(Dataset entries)
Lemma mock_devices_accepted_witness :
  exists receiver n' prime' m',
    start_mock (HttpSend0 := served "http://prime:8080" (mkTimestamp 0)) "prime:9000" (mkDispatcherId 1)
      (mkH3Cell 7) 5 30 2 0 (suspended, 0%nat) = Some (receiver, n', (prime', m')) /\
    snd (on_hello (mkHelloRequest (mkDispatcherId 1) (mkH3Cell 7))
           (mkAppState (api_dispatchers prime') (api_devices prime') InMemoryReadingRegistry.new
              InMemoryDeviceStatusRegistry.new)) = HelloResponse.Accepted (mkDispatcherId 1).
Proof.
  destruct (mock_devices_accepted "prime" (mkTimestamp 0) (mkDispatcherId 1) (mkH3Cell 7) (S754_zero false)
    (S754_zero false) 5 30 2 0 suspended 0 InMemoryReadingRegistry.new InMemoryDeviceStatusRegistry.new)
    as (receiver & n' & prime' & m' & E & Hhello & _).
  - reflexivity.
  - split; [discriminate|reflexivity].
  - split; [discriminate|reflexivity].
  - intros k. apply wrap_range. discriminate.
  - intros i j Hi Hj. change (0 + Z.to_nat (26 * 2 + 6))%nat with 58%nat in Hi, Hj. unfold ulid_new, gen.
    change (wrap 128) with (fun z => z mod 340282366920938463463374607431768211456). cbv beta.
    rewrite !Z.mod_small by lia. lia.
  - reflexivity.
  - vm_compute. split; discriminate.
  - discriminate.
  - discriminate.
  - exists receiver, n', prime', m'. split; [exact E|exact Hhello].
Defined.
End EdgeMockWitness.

==

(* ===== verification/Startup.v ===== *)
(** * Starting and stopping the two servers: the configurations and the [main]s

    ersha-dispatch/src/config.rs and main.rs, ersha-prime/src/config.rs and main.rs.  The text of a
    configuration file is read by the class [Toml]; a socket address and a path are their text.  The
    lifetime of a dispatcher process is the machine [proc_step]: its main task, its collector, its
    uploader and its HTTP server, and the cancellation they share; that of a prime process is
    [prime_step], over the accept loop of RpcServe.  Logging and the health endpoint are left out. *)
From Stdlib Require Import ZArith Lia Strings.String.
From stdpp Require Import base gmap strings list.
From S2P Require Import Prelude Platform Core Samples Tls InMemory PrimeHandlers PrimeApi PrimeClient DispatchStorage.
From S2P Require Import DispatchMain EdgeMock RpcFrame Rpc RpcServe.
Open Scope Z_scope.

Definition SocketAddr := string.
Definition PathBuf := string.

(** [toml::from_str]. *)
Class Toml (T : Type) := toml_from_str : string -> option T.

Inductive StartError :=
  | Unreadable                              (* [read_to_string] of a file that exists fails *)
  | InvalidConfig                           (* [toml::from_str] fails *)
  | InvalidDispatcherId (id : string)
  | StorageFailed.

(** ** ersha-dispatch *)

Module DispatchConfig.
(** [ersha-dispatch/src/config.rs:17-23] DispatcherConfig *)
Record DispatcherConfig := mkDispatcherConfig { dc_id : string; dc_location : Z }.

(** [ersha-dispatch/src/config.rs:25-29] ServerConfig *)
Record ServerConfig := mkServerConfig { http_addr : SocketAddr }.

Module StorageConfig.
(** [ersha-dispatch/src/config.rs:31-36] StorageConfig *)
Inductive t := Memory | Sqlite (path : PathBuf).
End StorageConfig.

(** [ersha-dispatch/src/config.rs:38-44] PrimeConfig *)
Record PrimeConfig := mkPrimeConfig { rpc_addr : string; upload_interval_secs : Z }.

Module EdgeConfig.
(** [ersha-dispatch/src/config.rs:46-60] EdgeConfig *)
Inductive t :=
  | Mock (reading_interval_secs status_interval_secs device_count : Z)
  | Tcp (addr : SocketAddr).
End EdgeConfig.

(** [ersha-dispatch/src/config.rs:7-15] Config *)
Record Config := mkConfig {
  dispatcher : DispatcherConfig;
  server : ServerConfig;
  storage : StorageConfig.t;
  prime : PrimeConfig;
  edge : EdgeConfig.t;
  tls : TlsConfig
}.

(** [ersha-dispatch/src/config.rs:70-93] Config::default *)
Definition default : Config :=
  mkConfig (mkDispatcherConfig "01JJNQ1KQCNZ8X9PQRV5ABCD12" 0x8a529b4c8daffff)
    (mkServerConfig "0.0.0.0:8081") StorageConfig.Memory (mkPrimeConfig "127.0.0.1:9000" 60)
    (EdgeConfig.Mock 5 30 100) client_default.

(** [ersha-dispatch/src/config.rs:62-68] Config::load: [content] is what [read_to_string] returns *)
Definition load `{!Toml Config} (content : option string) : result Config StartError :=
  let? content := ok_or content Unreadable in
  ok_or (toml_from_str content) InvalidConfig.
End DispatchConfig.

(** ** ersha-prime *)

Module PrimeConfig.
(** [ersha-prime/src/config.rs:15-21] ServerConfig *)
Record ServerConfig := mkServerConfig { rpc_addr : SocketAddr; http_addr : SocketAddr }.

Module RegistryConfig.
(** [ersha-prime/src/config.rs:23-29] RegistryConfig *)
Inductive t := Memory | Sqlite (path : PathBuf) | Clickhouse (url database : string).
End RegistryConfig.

...

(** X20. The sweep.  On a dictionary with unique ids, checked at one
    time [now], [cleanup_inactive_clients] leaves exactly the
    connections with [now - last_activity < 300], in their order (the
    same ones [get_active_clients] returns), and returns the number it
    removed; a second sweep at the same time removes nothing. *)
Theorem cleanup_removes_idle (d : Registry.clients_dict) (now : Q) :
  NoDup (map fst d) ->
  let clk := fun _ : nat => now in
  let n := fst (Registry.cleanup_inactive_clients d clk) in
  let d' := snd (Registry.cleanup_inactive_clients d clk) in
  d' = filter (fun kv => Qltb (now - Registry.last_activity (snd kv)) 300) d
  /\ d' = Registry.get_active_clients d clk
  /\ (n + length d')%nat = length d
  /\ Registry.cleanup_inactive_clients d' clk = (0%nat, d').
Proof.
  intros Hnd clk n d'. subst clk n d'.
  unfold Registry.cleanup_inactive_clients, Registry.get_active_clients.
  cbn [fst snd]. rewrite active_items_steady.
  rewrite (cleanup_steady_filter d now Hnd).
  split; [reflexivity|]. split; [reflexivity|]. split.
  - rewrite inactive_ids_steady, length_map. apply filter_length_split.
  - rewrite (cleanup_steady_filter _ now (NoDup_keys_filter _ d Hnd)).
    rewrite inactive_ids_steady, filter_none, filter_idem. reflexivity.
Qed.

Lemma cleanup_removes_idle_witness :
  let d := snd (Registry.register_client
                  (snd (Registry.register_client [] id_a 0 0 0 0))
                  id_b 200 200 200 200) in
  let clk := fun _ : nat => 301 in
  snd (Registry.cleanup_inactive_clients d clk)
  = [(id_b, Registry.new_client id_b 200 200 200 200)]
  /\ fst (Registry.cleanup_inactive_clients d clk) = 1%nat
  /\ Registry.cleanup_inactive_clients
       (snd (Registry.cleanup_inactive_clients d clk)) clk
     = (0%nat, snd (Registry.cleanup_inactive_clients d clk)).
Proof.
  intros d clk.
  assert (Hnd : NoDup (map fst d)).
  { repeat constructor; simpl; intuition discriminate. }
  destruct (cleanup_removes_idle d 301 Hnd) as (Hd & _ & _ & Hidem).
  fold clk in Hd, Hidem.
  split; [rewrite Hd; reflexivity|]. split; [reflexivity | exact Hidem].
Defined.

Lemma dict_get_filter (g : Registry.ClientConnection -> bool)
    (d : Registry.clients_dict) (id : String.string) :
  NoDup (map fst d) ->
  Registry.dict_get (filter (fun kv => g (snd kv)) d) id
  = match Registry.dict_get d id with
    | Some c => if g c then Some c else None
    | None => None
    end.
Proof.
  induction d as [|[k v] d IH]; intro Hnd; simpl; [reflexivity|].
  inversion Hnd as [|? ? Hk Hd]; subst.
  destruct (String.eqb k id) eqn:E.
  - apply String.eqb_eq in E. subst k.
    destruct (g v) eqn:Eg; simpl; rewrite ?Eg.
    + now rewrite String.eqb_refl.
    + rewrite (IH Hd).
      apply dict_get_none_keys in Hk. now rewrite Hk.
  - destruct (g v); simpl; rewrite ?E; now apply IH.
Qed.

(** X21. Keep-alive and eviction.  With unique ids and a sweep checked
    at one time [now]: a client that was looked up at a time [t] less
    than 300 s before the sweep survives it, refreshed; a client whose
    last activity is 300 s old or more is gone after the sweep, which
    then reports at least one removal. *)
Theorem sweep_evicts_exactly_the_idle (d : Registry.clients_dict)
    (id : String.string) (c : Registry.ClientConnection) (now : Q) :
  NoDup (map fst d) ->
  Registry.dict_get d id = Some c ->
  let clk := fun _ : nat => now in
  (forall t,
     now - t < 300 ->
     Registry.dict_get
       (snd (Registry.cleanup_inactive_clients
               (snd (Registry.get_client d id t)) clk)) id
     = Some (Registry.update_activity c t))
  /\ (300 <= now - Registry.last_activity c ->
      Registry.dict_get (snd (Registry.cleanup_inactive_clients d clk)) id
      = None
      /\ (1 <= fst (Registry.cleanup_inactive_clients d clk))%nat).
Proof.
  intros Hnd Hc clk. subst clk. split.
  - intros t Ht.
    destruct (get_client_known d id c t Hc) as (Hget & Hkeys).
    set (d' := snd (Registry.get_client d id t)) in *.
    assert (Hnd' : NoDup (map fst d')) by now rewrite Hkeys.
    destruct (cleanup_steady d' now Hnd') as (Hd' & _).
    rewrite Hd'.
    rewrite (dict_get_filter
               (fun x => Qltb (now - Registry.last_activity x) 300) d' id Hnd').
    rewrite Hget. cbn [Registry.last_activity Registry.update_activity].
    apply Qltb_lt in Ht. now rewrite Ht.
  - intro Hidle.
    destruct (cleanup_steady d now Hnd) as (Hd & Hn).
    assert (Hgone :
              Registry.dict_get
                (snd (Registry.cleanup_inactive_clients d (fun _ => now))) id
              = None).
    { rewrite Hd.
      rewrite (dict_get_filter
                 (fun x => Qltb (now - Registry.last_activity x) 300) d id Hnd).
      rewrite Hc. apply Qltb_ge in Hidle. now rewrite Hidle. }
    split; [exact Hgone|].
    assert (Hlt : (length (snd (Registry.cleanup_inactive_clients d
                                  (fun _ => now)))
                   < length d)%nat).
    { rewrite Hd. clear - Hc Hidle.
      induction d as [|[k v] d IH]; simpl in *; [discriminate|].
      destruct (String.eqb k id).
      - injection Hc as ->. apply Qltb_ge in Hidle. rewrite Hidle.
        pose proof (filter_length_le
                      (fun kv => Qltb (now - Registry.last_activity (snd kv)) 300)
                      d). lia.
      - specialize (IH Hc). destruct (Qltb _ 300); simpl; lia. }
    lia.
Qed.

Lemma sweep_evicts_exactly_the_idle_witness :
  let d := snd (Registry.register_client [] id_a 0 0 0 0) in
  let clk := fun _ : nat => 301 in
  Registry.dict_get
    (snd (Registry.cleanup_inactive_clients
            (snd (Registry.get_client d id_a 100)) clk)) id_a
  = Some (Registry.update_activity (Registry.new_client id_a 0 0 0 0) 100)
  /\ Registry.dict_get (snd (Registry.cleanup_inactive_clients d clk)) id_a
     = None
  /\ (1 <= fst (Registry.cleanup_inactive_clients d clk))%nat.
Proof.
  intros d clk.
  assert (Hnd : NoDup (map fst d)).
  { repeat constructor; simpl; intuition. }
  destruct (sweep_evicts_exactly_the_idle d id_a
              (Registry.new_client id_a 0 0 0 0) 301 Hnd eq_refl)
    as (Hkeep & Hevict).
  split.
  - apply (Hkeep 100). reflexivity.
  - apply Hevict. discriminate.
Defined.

- Work task
Each line above that contains the word "Hkeep" must be copied.

- Task solution
    as (Hkeep & Hevict).
  - apply (Hkeep 100). reflexivity.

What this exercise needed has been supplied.